◆ **What needs to be done**: A verbatim copy of every record is needed.

◆ **Given records**:
==============================

Lemma planned_block_executes_witness :
  exists out ex ap,
    execute_block (zeros 32) [unsigned_sample]
      (PlannedTransactionExecutor_new [exec_planned], ReferenceStateApplier_new InMemoryAccumulator_new)
      = (Ok out, (ex, ap)) /\
    ensure_exhausted ex = Ok tt /\ borrowed ap = false /\
    be_post_state_root out = applier_state_root ap /\
    abs (accumulator ap) = apply_plans [exec_planned] (abs InMemoryAccumulator_new) /\
    to_receipt <$> transaction_outcomes out = [mk_receipt Byte.x01 [Byte.x2a]].
Proof.
  apply (planned_block_executes [exec_planned] [unsigned_sample] InMemoryAccumulator_new).
  - apply reach_new.
  - apply Forall2_cons. split; [reflexivity|constructor].
  - apply Forall_cons. split; [apply sample_patch_ok|constructor].
Defined.

Lemma receipts_root_binding_witness :
  [mk_receipt Byte.x01 [Byte.x2a]] = [receipt (pt_plan exec_planned)].
Proof.
  apply (receipts_root_binding (SHA := sha2)); [|reflexivity].
  apply collision_free_b_ok. vm_compute. reflexivity.
Defined.

End execution_samples.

==============================

◆ **Answer section**:
Lemma planned_block_executes_witness :
  exists out ex ap,
    execute_block (zeros 32) [unsigned_sample]
      (PlannedTransactionExecutor_new [exec_planned], ReferenceStateApplier_new InMemoryAccumulator_new)
      = (Ok out, (ex, ap)) /\
    ensure_exhausted ex = Ok tt /\ borrowed ap = false /\
    be_post_state_root out = applier_state_root ap /\
    abs (accumulator ap) = apply_plans [exec_planned] (abs InMemoryAccumulator_new) /\
    to_receipt <$> transaction_outcomes out = [mk_receipt Byte.x01 [Byte.x2a]].
Proof.
  apply (planned_block_executes [exec_planned] [unsigned_sample] InMemoryAccumulator_new).
  - apply reach_new.
  - apply Forall2_cons. split; [reflexivity|constructor].
  - apply Forall_cons. split; [apply sample_patch_ok|constructor].
Defined.

Lemma receipts_root_binding_witness :
  [mk_receipt Byte.x01 [Byte.x2a]] = [receipt (pt_plan exec_planned)].
Proof.
  apply (receipts_root_binding (SHA := sha2)); [|reflexivity].
  apply collision_free_b_ok. vm_compute. reflexivity.
Defined.

End execution_samples.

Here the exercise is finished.